The grim cases shed the light once again on Biden’s failure to deal with the immigration crisis in the US, most notably as a record number of unaccompanied minors are arriving at the southwest border.
A Houston police detective alerted the US Department of Health and Human Services (HHS) earlier this summer after discovering what appeared to be a pattern of migrant children missing from the homes of their US sponsors, a source within HHS told Reuters.
It is worth noting that the HHS is the federal agency in charge of the custody and release of children who have crossed the US-Mexico border without the presence of a parent or legal guardian.
In an unprecedented move, the HHS refugee office implemented an emergency supervisory review of unaccompanied child releases to non-parent sponsors in the Houston area in August, as per Reuters.
The HHS discovered that 57 unaccompanied migrant children had gone missing in Houston since late last year. The count included nine children who escaped from HHS shelters in the Houston area.
The news agency quoted the HHS official as claiming that 46 of them were safe as of August 26.
Authorities claim to have found no evidence of sex or labor trafficking thus far, as per the report.
The report added that some of the missing children who have been found are now 18 years old or older.
A few left the homes of relatives acting as sponsors to join parents in the United States, according to the official, who added that the number of cases being reviewed is small in comparison to the overall volume of releases to the area.
Houston's Harris County, Texas, is considered the No. 1 stop for unaccompanied minors, with over 6,300 released between October 2021, when this fiscal year began, and June 2022.

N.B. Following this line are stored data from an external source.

Lemma steal_fast_quiet hs : forall s o s', steal_fast_from hs s = Some (o, s') ->
  range_heap s' = range_heap s /\ inflight (inner s') = inflight (inner s) /\ stops_kept s s'.
Proof.
  induction hs as [|h hs IH]; intros s o s' H; cbn [steal_fast_from] in H.
  { injection H as <- ->. auto using stops_refl. }
  destruct (fast_heap s !! h); cbn [mbind option_bind] in H; [|done].
  destruct (reverse _) as [|grp kept]; [by eapply IH|].
  destruct (fill_false _ _ _); cbn [mbind option_bind] in H; [|done].
  destruct (slice _ _ _) as [fs|]; cbn [mbind option_bind] in H; [|done]. cbv zeta in H.
  destruct (usize_sub _ (length fs)); cbn [mbind option_bind] in H; [|done].
  destruct (usize_sub _ 1); cbn [mbind option_bind] in H; [|done].
  destruct (usize_sub _ _); cbn [mbind option_bind] in H; [|done].
  destruct fs as [|[sz i] fs]; [done|].
  destruct (push_items _ _) eqn:E; cbn [mbind option_bind] in H; [|done].
  apply push_items_quiet in E. injection H as <- <-. exact E.
Qed.

Lemma claim_range_frame s s0 b i o e : Inv s b -> next_ref s0 = next_ref s ->
  range_heap s0 = range_heap s -> inflight (inner s0) = inflight (inner s) -> stops_kept s s0 ->
  frame s (claim_range i o e s0).2 b (rebase s (claim_range i o e s0).2 b) None [].
Proof.
  intros I En Eh Ef Hs. eapply frame_claim; cbn; rewrite ?En, ?Eh, ?Ef; try done.
  - by rewrite lookup_insert_eq.
  - intros h r Hr. exists r. rewrite lookup_insert_ne; [done|].
    intros <-. pose proof (heap_fresh s b I). congruence.
Qed.

Lemma steal_frame s b h s' : Inv s b -> steal s = Some (Some h, s') ->
  frame s s' b (rebase s s' b) None [].
Proof.
  unfold steal. intros I H. pose proof (heap_fresh s b I) as Hfr.
  destruct (best_victim _ _ _ _) as [[[rem v]|]|]; cbn [mbind option_bind] in H; [|done..].
  destruct (range_heap s !! v) as [r|] eqn:Er; cbn [mbind option_bind] in H; [|done].
  destruct (u64_sub _ _); cbn [mbind option_bind] in H; [|done]. case_decide; [done|].
  destruct (checked_mul _ _); cbn [mbind option_bind] in H; [|done].
  destruct (_ || _); [done|]. rewrite (range_update_eq s v r) in H by done. cbn [mbind option_bind] in H.
  unfold inc_outstanding in H. destruct (u32_add _ 1); cbn -[range_update] in H; [|done].
  erewrite range_update_eq in H by (cbn; apply lookup_insert_eq). cbn in H. injection H as <- <-.
  eapply frame_claim; cbn; [done|by rewrite lookup_insert_eq| |done|by split].
  intros k rk Hk. rewrite !lookup_insert_ne by (intros <-; congruence).
  destruct (decide (k = v)) as [->|]; [rewrite lookup_insert_eq|rewrite lookup_insert_ne by done; eauto].
  simplify_eq. eauto.
Qed.

Lemma try_take_frame s b o s' : Inv s b -> try_take s = Some (o, s') ->
  frame s s' b (rebase s s' b) None [].
Proof.
  intros I H. unfold try_take in H.
  pose proof (RangeQueue.rq_pop_spec _ (ri_wf _ _ _ _ _ _ (iv_ranges _ _ I))) as HP.
  destruct (RangeQueue.pop _) as [[[[[i off] e]|] rq]|]; cbn [mbind option_bind] in H; [| |done].
  { injection H as <- <-. by apply (claim_range_frame s (on_inner (with_ranges rq) s) b i off e). }
  destruct HP as [-> _]. rewrite with_ranges_id in H.
  destruct (finishes _) as [|[idx m] rest]; [|injection H as <- <-; by apply frame_quiet].
  pose proof (finv_pop _ _ _ (iv_files _ _ I)) as HF.
  destruct (FileQueue.pop _) as [[[it|] fq]|]; cbn [mbind option_bind] in H; [| |done].
  { injection H as <- <-. by apply frame_quiet. }
  destruct HF as [-> _]. rewrite with_files_id in H.
  destruct (steal_spec s b I) as [[Hst _]|(o1 & s1 & Hst & _ & _ & Hnone)]; rewrite Hst in H; [done|]. cbn [mbind option_bind] in H. destruct o1 as [h|].
  { injection H as <- <-. by eapply steal_frame. }
  destruct (Hnone eq_refl) as [-> _]. unfold steal_fast_group in H.
  destruct (steal_fast_from _ s) as [[o2 s2]|] eqn:Ef; cbn [mbind option_bind] in H; [|done].
  apply steal_fast_quiet in Ef as (E1 & E2 & E3).
  destruct o2; injection H as <- <-; by apply frame_quiet.
Qed.

Lemma next_poll_frame s b p s' : Inv s b -> next_poll s = Some (p, s') ->
  frame s s' b (rebase s s' b) None [].
Proof.
  intros I H. unfold next_poll in H. destruct (abort_flag (inner s)) eqn:Ea.
  { injection H as <- <-. apply frame_quiet; [done..|]. split; [done|]. by rewrite Ea. }
  destruct (_ || _); cbn [mbind option_bind] in H.
  - destruct (try_take_spec s b I) as [[Ht _]|(o & s1 & Ht & _ & _ & Ho)]; rewrite Ht in H; [done|].
    cbn [mbind option_bind] in H. destruct o as [i|].
    + injection H as <- <-. by eapply try_take_frame.
    + destruct Ho as [-> _]. destruct (finished s); injection H as <- <-; by apply frame_quiet.
  - destruct (finished s); injection H as <- <-; by apply frame_quiet.
Qed.

Definition dropped (op : Op) : option nat :=
  match op with
  | OReturn (IRange h) | ORangeDone h _ | ORetryRange h _ => Some h
  | _ => None
  end.

Definition new_requests (op : Op) (s : Sched) : list range :=
  match op with
  | OClaimWindow h n =>
      match range_heap s !! h with
      | Some r => [(r_idx r, r_pos r, Z.min (r_end r) (r_pos r + n))]
      | None => []
      end
  | _ => []
  end.

(** Undo one bind of an equation [_ ≫= _ = Some _]. *)
Ltac unbind H :=
  repeat (cbv zeta in H; cbn [mbind option_bind] in H;
    match type of H with
    | (?x ≫= _) ≫= _ = Some _ => destruct x eqn:?; [|discriminate H]
    | ?x ≫= _ = Some _ => destruct x eqn:?; [|discriminate H]
    | (let '(_, _) := ?p in _) = Some _ => destruct p
    | (if ?c then _ else _) = Some _ => destruct c eqn:?
    | None = Some _ => discriminate H
    end); cbv zeta in H; cbn [mbind option_bind] in H; match type of H with
    | Some (_, _, _) = Some (_, _, _) => injection H as ? ? ?; subst
    | Some (_, _) = Some (_, _) => injection H as ? ?; subst
    | Some _ = Some _ => injection H as ?; subst
    | _ => idtac
    end.

(** The state an operation with a result leaves. *)
Ltac result_of H :=
  match type of H with
  | ?x ≫= _ = Some _ =>
      let E := fresh "E" in destruct x as [[]|] eqn:E; [|discriminate H];
      injection H as <-; rename E into H
  end.

Lemma exec_frame op s g s' : Inv s (base g) -> allowed op s g -> exec op s = Some s' ->
  frame s s' (base g) (rebase s s' (base g)) (dropped op) (new_requests op s).
Proof.
  intros I A H. set (b := base g) in *.
  assert (Q : forall s', range_heap s' = range_heap s -> inflight (inner s') = inflight (inner s) ->
    stops_kept s s' -> frame s s' b (rebase s s' b) None []) by (intros; by apply frame_quiet).
  destruct op; cbn [exec dropped new_requests allowed] in *;
    try (injection H as <-; apply Q; done).
  - result_of H. unfold push_file in H. unbind H. apply Q; repeat case_match; by try split.
  - injection H as <-. unfold anticipate_file_work. apply Q; case_match; by try split.
  - injection H as <-. unfold scan_done, end_unneeded_worker_setups. apply Q; case_match; by try split.
  - injection H as <-. unfold request_direct_fallback. apply Q; case_match; by try split.
  - injection H as <-. apply Q; [done..|]. split; [cbn; set_solver|done].
  - unfold requeue, push_item in H. unbind H. by apply Q.
  - unfold requeue_probed, push_item, dec_probing in H. unbind H. by apply Q.
  - unfold finish_done in H. unbind H. by apply Q.
  - result_of H. unfold begin_fast_batch in H. unbind H. by apply Q.
  - unfold mark_fast in H. unbind H. by apply Q.
  - destruct (share_fast_groups bf groups s) as [[[? ?] s1]|] eqn:E; [|done]. injection H as <-.
    unfold share_fast_groups in E. destruct groups as [|? rest]; [done|]. unbind E.
    apply Q; case_decide; by try split.
  - result_of H. unfold claim_fast in H. unbind H. by apply Q.
  - result_of H. unfold finish_fast_groups in H. unbind H. by apply Q.
  - unfold complete_fast_batch in H. unbind H. by apply Q.
  - unfold update_range_split in H. destruct A as [[r Hr] _]. rewrite Hr in H. cbn [mbind option_bind] in H.
    case_decide; [injection H as <-; by apply Q|]. rewrite (range_update_eq _ _ _ _ Hr) in H. unbind H.
    eapply frame_update; [done|done|done|done| |done|by split]. cbn. lia.
  - unfold release_rest in H. destruct (flight_in s b h I A) as (r & p & Hr & _). rewrite Hr in H.
    cbn [mbind option_bind] in H. case_decide; [injection H as <-; by apply Q|].
    rewrite (range_update_eq _ _ _ _ Hr) in H. unfold inc_outstanding, push_range in H. unbind H.
    eapply frame_update; [done|done|done|done| |done|by split]. cbn. lia.
  - destruct i; cbn [return_unstarted] in H.
    + unfold push_item, dec_probing in H. unbind H. by apply Q.
    + unfold push_range in H. unbind H. by apply frame_drop.
    + unbind H. by apply Q.
    + injection H as <-. by apply Q.
  - result_of H. by eapply next_poll_frame.
  - destruct (next_wake_spec s b I A) as [[Hn _]|(p & s1 & Hn & _ & s0 & -> & Hp & I0)]; rewrite Hn in H; [done|].
    injection H as <-. by destruct (next_poll_frame _ b p s1 I0 Hp).
  - result_of H. unfold take_small_near in H. unbind H. by apply Q.
  - result_of H. unfold range_work in H. unbind H; try by apply Q.
    destruct max_size as [size|]; unbind H; try by apply Q.
    destruct o as [[[i off] e]|]; [|unbind H; by apply Q]. injection H as <- <-.
    by apply (claim_range_frame s (on_inner (with_ranges t) s) b i off e).
  - result_of H. unfold ranges_ready, dec_probing in H.
    destruct (usize_sub _ _) as [pr|]; cbn [mbind option_bind] in H; [|done].
    destruct (initial_split _ _ _) as [[|[off e] rest]|]; cbn [mbind option_bind] in H; [| |done].
    + rewrite decide_True in H by done. unbind H. by apply Q.
    + rewrite decide_False in H by done. set (s1 := on_inner _ (with_initial_range_workers _ _)) in H.
      cbn -[RangeQueue.extend s1] in H. destruct (RangeQueue.extend _ _ _); [|done]. injection H as <- <-.
      by destruct (claim_range_frame s s1 b idx off e).
  - result_of H. unfold range_done in H. unbind H. by apply frame_drop.
  - unfold retry_range, push_range in H. unbind H.
    + by apply frame_drop.
    + apply frame_drop; [done|done| |split]; cbn; by repeat case_decide.
  - result_of H. destruct A as [Hin Hn]. destruct (flight_in s b h I Hin) as (r & q & Hr & _).
    destruct (claim_window_spec s b h r n) as (q1 & s1 & Hc & _ & Hq1 & _ & _ & Hs1); [done..|].
    rewrite Hc in H. injection H as _ <-. rewrite Hr.
    apply (frame_update s s1 b h r (set_pos q1 r)); [done|done|by rewrite Hs1|done| |by rewrite Hs1|by rewrite Hs1].
    cbn. intros x Hx. eexists. split; [by left|]. apply covers_true. by subst.
Qed.

(** The invariant of a run. *)
Record RunInv (s : Sched) (g : Ghost) : Prop := {
  rn_inv : Inv s (base g);
  rn_cover k x : countb (covers k x) (registered g) =
    (countb (covers k x) (live_of s (base g)) + countb (covers k x) (retired g))%nat;
  rn_flight h r p : h ∈ inflight (inner s) -> range_heap s !! h = Some r -> base g !! h = Some p ->
    forall x, p <= x < r_pos r -> requested_at (requested g) (r_idx r) x;
  rn_retired k o e : (k, o, e) ∈ retired g -> abort_flag (inner s) = false -> k ∉ failed (inner s) ->
    (exists h r, h ∈ owing g /\ h ∈ inflight (inner s) /\ range_heap s !! h = Some r /\ r_idx r = k) \/
    forall x, o <= x < e -> requested_at (requested g) k x
}.

Lemma run_new blk ms : 0 < blk -> RunInv (new blk ms) ghost_new.
Proof. intros Hb. split; cbn; [by apply inv_new|done|set_solver|set_solver]. Qed.

Lemma requested_mono req req' k x : req ⊆ req' -> requested_at req k x -> requested_at req' k x.
Proof. intros Hs (r & Hr & Hc). exists r. auto. Qed.

Lemma ghost_after_base op s s' g : Inv s (base g) -> allowed op s g ->
  base (ghost_after op s s' g) = rebase s s' (base g).
Proof.
  intros I A. destruct op; try done. cbn. destruct A as [Hin _].
  destruct (flight_in s (base g) h I Hin) as (r & p & Hr & _). by rewrite Hr.
Qed.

Since Biden took office in January 2021, more than 200,000 non-Mexican minors who cannot be quickly turned around at the border have been caught crossing alone.
At the beginning of Biden’s presidency, an increase in unaccompanied minors overwhelmed Border Patrol stations, trapping children in overcrowded conditions for more than 72 hours.
Children are released to more distant relatives or unrelated adults who have been vetted in some cases (about 15% of all releases in the fiscal year 2022 so far), according to data provided by HHS.
An official with the HHS inspector general's office said, as quoted by Reuters, that he had never seen such a large number of unaccompanied minors reported missing in one area.
The official has also noted that it has been unclear whether the trend was new or had been discovered recently by the Houston Police Department.
On its account, the city's police department said it was "currently conducting investigations into reports of missing, unaccompanied juveniles".
The HHS found dozens of children had been released to similar addresses, which can be a red flag for possible trafficking, the HHS official said as quoted by Reuters.
Approximately 60 cases for release had been exposed to additional review, with 53 of those cases cleared for release as of Aug. 26, according to the same source.
Despite all this, releases from HHS custody were halted last year in and around the southern Alabama town of Enterprise.
According to three sources familiar with the investigations as quoted by Reuters, an HHS investigation at the time was focused on whether minors were being exploited for labor by traffickers.
In short, Biden’s arrival at the White House came with promises of a more human approach toward migrants, which led to an increase in the flow of immigrants trying to cross the US-Mexico border. Nevertheless, Biden immediately displayed a radically different approach, treating immigrants in the same fashion, if not even worse, than his openly-racist Republican predecessor Donald Trump.